Recorded information ->
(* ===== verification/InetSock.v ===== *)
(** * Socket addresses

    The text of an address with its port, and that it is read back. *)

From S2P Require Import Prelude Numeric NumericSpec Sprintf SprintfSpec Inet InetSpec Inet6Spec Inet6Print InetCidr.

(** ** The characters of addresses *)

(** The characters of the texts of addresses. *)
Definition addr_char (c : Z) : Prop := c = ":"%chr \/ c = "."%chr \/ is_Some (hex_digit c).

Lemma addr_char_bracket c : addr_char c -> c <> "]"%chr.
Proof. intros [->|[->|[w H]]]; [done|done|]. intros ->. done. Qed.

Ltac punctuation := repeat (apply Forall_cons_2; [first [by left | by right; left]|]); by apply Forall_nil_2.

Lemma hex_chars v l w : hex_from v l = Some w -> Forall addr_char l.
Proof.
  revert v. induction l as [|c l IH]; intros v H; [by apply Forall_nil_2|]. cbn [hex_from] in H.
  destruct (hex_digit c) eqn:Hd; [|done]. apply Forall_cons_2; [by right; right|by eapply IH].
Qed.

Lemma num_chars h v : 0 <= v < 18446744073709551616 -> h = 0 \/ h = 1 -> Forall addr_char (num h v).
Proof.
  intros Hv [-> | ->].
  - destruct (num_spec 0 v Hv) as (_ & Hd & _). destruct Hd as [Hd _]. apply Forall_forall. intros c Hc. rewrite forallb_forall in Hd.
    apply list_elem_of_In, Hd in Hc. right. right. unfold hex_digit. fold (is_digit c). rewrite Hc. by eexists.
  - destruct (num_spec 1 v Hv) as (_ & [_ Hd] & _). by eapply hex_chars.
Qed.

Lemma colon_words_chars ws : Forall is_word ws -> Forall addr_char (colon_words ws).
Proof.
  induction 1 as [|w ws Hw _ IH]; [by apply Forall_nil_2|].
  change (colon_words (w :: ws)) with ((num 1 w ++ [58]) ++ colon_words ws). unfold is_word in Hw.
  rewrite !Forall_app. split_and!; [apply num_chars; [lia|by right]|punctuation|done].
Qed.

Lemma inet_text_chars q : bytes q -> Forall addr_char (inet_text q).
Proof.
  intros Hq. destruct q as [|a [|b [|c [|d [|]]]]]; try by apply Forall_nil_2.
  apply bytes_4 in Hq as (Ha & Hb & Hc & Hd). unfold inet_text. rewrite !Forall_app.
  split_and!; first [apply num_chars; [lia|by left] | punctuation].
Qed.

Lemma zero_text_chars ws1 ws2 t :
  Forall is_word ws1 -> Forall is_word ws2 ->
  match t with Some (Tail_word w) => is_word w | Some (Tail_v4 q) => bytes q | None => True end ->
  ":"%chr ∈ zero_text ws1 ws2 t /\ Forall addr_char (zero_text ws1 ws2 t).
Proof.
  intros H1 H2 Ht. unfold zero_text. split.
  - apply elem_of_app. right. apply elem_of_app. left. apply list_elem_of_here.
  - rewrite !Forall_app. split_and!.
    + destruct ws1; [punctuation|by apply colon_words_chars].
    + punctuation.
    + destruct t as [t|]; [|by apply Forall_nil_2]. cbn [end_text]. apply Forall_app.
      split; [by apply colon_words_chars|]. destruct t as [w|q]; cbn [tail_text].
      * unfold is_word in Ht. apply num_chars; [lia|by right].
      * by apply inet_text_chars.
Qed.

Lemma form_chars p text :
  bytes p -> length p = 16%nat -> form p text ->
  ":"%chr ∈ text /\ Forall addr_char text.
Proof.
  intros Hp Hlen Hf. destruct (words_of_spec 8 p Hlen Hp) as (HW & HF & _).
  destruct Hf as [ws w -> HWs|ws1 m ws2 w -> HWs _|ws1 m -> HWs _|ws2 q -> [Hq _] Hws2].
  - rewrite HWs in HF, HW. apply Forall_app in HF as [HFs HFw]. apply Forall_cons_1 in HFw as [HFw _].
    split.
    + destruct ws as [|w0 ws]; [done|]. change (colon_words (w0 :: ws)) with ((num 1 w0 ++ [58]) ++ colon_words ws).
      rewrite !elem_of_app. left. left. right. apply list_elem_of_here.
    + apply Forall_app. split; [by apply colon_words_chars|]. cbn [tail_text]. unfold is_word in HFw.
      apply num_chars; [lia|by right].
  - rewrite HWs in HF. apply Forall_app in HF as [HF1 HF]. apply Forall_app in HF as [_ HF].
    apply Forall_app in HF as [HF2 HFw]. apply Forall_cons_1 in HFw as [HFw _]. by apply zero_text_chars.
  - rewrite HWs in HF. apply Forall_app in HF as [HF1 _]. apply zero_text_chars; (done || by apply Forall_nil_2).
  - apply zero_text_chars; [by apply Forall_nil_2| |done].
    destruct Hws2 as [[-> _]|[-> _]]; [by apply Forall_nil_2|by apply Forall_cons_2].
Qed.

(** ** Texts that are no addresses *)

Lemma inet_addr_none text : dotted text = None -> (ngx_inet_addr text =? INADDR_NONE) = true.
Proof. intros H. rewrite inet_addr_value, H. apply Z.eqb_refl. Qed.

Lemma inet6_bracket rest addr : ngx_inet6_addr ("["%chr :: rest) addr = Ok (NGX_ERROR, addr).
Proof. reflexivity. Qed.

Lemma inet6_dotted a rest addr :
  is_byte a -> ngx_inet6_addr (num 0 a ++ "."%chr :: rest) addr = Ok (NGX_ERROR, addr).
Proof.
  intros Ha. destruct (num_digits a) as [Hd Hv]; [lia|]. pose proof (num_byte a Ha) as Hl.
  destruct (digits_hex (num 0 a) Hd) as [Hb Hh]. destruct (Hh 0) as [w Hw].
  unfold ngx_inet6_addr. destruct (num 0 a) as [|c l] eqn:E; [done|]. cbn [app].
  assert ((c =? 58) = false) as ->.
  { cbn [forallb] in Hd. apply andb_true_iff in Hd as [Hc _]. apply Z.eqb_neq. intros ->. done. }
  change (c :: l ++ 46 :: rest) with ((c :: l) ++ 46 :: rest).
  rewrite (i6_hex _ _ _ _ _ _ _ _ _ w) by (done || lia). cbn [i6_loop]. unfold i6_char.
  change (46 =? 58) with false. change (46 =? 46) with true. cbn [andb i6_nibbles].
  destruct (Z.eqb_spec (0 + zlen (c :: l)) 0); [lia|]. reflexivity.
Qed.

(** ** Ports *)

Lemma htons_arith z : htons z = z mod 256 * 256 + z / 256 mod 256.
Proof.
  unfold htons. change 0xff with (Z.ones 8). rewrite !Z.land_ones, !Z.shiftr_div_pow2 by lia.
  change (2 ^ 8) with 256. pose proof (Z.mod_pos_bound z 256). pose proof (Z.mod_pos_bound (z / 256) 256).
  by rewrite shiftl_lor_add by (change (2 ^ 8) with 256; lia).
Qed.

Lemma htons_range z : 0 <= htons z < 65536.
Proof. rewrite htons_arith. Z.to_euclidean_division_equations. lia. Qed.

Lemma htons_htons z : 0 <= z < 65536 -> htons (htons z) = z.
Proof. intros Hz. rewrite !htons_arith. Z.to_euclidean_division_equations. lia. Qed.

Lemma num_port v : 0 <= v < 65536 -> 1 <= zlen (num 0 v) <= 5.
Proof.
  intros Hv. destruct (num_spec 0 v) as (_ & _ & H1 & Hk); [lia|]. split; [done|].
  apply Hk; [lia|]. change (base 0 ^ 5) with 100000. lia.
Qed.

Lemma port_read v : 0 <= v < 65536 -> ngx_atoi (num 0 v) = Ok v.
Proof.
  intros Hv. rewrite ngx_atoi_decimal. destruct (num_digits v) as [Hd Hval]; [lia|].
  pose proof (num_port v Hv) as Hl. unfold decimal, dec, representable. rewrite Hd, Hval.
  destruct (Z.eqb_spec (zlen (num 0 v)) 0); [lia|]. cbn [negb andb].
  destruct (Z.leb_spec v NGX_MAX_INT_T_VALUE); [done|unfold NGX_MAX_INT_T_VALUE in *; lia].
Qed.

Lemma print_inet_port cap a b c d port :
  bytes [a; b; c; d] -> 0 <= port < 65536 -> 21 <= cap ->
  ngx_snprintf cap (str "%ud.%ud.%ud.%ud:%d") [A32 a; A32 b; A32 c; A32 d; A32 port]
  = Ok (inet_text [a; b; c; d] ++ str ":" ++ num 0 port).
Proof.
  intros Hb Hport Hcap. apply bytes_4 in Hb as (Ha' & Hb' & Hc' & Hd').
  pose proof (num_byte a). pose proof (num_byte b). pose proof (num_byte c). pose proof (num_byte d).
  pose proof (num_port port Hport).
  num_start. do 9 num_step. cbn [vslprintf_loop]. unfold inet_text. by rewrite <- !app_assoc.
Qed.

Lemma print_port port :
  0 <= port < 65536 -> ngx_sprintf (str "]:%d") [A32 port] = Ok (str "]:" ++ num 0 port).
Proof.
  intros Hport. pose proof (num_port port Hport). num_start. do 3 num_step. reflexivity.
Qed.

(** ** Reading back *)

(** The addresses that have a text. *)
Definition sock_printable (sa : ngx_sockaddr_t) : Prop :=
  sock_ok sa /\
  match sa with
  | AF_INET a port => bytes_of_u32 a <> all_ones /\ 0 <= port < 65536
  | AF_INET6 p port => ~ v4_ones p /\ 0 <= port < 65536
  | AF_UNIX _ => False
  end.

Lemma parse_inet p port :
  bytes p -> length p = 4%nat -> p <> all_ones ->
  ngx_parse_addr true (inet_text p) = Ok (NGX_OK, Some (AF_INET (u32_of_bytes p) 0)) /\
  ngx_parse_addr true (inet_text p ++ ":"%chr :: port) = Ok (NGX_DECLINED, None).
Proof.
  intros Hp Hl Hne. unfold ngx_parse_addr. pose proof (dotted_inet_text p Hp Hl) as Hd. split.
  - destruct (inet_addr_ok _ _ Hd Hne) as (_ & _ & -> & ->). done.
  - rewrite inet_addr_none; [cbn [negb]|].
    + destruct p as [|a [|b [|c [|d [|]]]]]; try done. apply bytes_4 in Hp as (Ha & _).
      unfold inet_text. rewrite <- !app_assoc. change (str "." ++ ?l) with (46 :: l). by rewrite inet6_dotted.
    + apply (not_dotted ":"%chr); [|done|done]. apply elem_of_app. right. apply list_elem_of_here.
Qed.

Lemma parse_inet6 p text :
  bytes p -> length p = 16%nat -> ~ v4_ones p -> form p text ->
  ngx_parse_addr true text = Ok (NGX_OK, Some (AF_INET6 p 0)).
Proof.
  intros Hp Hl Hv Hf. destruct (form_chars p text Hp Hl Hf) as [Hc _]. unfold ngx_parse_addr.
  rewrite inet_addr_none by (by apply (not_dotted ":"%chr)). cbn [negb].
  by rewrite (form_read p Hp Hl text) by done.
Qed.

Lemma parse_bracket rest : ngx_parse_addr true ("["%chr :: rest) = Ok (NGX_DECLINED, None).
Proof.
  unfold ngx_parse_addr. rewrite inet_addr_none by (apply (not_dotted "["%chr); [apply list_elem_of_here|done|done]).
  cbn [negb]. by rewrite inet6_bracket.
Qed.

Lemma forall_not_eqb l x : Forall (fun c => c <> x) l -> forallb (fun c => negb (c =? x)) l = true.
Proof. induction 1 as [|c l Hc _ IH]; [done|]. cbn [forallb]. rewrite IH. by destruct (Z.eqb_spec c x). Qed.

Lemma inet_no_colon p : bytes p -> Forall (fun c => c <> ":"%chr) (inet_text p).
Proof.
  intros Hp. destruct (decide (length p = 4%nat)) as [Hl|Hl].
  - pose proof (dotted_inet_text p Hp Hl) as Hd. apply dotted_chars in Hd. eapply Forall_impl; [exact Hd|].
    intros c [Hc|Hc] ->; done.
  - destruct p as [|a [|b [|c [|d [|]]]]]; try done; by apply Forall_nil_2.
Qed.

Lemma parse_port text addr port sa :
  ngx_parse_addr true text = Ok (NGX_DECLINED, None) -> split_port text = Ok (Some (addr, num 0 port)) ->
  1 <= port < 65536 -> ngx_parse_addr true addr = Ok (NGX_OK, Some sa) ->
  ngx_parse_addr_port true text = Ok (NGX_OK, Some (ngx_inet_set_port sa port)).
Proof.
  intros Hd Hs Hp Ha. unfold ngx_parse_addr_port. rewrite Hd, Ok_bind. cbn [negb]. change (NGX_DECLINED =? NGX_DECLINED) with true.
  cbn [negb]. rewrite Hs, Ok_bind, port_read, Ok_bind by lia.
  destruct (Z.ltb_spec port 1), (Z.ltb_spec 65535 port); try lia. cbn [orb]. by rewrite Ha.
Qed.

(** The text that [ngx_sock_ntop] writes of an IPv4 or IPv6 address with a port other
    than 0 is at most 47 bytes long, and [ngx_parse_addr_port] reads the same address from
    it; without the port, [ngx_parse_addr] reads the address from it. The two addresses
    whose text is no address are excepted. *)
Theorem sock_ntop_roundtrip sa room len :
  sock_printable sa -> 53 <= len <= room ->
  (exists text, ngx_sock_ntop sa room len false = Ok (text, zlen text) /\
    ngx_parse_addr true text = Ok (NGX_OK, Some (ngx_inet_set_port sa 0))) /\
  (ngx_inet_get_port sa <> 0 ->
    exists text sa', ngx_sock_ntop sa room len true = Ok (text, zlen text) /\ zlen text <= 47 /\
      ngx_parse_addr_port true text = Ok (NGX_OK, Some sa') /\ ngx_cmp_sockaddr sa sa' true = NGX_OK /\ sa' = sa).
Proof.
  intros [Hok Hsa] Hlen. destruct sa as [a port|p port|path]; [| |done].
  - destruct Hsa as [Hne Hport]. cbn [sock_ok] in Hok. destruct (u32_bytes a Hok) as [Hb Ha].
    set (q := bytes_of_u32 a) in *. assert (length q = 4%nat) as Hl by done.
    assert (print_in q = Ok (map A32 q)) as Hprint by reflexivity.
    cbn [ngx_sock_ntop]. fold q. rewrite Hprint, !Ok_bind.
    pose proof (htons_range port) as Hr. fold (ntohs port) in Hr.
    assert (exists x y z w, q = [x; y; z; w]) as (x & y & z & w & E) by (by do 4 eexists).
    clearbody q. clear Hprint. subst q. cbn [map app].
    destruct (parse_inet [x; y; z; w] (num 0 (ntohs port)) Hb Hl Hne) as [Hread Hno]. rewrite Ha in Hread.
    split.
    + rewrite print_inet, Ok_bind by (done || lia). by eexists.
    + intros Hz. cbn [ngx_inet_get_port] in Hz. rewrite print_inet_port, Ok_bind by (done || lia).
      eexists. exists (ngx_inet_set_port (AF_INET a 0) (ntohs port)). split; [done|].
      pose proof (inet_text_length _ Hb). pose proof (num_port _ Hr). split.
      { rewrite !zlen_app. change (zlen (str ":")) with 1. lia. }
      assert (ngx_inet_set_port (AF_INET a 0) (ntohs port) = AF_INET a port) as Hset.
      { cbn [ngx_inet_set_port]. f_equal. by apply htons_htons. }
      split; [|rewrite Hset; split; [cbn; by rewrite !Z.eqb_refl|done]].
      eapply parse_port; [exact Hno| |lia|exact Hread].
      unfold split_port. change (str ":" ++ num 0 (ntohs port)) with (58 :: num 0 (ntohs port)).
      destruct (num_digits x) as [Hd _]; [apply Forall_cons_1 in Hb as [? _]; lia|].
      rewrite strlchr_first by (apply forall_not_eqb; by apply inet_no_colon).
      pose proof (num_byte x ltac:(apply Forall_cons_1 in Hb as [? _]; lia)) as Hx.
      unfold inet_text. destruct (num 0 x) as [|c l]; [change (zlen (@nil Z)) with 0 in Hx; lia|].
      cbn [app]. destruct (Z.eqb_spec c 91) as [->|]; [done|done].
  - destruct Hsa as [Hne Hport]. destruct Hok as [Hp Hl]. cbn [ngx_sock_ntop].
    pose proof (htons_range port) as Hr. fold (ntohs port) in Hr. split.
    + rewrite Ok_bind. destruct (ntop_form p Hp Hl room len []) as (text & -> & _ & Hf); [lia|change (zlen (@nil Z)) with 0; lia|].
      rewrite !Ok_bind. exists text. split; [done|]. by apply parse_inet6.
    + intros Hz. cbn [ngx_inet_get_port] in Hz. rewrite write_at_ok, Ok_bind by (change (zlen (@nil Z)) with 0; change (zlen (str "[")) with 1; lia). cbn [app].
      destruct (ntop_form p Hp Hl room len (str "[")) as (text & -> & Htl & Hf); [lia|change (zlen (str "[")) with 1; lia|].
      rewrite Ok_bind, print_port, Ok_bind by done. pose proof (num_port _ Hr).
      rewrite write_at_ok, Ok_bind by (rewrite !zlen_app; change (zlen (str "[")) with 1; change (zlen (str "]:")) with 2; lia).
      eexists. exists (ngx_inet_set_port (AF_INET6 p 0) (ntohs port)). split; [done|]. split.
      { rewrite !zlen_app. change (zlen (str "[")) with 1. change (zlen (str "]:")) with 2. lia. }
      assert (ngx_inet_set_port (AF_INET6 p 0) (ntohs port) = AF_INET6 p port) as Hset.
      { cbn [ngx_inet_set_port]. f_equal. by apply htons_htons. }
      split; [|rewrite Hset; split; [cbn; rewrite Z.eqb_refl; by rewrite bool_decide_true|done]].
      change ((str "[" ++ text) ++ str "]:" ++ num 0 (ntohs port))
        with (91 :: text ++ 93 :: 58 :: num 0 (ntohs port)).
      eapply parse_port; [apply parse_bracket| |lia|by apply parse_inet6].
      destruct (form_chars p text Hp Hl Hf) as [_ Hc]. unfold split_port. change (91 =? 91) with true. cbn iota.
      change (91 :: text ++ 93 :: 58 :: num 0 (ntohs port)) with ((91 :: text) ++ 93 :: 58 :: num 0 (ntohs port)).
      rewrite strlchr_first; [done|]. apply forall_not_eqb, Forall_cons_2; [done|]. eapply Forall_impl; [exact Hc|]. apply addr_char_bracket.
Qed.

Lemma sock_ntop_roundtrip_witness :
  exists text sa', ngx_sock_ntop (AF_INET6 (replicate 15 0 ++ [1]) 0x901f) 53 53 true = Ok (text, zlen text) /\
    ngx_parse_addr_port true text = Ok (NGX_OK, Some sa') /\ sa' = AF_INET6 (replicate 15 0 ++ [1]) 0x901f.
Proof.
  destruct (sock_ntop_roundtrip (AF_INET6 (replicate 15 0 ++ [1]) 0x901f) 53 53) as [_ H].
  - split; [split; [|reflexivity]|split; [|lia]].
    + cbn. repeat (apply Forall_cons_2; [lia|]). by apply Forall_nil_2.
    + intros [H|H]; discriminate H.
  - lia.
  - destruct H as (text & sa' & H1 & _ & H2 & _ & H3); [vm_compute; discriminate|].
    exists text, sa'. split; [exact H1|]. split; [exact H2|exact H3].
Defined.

---

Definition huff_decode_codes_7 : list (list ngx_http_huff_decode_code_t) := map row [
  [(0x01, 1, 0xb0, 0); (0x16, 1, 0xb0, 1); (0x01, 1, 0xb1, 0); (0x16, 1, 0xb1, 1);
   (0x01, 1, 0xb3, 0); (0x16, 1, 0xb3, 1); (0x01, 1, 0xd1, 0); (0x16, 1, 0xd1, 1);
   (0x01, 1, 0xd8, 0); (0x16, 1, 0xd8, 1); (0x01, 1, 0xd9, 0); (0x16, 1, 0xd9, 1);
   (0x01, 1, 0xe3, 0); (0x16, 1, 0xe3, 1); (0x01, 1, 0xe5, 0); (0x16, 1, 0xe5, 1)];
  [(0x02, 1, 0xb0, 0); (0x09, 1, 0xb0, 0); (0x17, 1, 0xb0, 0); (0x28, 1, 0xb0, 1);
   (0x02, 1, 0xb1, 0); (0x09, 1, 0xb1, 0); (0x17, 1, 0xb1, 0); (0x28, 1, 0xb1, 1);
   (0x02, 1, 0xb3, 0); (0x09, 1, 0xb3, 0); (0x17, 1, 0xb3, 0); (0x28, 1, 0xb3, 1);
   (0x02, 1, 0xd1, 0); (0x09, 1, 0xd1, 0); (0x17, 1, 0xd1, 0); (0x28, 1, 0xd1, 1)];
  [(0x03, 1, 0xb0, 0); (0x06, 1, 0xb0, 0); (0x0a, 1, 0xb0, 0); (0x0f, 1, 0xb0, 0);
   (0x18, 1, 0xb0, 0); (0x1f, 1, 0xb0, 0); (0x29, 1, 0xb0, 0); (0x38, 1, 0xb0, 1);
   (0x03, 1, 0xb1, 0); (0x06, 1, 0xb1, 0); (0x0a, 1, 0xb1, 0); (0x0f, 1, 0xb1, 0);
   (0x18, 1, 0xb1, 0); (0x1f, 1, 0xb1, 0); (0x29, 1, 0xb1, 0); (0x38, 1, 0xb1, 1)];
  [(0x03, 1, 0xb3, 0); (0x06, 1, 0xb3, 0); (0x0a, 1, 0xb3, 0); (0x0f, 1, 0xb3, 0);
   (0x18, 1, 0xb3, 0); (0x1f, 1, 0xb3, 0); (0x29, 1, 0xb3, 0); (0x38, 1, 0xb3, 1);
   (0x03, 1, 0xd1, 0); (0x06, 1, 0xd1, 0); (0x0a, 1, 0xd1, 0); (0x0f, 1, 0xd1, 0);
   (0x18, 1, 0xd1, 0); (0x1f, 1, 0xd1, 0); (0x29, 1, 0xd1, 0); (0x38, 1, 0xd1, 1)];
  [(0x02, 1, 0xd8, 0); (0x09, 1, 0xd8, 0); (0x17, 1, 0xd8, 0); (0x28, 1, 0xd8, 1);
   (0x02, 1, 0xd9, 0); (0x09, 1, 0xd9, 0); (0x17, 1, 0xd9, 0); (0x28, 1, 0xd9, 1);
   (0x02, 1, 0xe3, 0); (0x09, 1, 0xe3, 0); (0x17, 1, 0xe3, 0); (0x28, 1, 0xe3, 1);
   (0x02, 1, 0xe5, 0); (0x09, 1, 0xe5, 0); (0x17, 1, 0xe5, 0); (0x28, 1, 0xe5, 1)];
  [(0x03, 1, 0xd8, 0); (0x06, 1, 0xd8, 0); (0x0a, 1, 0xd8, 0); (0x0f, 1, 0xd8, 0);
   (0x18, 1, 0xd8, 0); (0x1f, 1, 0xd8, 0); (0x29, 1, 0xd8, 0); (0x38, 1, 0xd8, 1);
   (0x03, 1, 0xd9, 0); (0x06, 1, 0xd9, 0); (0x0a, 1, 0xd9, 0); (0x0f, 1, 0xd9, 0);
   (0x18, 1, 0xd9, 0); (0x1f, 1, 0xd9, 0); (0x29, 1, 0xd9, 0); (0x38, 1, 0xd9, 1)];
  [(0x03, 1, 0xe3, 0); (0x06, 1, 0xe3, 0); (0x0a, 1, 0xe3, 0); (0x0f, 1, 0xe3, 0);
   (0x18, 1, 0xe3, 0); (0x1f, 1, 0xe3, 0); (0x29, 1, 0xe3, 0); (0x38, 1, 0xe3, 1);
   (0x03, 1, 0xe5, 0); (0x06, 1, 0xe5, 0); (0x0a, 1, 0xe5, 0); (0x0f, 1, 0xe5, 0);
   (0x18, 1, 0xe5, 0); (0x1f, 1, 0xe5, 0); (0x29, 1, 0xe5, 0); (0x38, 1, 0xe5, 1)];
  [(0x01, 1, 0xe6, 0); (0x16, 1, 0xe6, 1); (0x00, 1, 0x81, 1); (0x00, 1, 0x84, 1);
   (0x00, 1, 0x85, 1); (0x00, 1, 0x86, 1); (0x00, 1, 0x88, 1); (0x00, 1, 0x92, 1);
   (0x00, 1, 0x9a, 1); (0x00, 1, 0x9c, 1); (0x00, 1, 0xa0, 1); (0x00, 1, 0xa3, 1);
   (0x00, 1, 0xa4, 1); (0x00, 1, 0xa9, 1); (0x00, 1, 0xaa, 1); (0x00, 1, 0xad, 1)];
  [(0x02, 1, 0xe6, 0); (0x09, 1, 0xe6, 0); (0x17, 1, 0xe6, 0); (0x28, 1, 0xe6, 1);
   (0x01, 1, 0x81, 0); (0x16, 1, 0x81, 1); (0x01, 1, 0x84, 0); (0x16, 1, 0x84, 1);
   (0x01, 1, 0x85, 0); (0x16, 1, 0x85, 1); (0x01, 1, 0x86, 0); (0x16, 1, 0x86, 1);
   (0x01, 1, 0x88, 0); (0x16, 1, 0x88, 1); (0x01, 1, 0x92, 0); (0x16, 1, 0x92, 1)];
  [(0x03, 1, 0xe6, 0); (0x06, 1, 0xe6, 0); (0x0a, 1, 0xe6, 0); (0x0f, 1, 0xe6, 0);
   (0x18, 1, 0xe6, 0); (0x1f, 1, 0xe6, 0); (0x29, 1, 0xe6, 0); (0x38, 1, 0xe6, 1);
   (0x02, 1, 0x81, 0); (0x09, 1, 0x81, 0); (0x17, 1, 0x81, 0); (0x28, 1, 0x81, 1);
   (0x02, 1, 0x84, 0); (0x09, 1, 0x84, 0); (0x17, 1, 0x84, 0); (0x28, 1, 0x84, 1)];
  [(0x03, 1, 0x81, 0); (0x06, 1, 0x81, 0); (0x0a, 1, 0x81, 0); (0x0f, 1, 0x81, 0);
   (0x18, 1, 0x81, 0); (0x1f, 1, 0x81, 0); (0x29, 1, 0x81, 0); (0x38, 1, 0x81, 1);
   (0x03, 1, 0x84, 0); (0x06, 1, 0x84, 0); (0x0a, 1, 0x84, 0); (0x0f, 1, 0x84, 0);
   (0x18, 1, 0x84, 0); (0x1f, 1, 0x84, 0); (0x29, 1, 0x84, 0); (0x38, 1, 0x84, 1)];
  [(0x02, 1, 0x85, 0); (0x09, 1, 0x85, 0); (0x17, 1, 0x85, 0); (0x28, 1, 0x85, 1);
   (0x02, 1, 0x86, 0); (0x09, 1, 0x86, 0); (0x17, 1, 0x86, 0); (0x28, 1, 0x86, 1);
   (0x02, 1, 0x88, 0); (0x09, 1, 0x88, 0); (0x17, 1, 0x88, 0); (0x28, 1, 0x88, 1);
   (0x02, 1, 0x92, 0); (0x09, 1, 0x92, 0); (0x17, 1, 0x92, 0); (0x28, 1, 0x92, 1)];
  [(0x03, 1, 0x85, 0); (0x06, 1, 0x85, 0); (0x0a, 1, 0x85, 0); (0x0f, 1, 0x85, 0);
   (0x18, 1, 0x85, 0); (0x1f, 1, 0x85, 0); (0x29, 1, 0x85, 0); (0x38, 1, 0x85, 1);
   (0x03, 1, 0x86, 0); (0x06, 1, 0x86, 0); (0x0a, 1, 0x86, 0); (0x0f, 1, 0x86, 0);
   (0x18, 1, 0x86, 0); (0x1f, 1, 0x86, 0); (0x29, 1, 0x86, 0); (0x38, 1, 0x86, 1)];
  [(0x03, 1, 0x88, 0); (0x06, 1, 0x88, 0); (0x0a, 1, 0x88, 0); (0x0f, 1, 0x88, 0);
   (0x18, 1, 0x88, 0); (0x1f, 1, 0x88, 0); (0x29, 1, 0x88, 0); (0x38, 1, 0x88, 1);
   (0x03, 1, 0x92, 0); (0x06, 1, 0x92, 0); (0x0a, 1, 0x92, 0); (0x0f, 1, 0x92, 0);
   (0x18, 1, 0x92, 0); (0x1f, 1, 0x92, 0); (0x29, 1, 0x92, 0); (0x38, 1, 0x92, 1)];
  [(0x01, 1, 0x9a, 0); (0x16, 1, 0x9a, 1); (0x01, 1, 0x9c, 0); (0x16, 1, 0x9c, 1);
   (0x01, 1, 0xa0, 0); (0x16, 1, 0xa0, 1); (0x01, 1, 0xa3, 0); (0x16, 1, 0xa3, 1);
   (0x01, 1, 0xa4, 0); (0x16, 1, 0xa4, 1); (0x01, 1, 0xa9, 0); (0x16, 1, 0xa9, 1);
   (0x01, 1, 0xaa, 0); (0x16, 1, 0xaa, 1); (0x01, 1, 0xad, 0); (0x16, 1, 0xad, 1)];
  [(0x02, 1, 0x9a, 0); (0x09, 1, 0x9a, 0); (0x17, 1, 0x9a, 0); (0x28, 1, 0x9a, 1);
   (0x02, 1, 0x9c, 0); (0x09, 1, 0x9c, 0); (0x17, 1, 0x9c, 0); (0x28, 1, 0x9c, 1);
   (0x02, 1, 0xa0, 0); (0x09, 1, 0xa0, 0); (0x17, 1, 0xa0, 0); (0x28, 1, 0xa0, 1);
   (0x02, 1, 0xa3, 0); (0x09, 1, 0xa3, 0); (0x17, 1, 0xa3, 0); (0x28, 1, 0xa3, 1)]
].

Exercise directions -> Scan the records for lines with the word "that". Report how many, with no other words.

Worked solution -> 4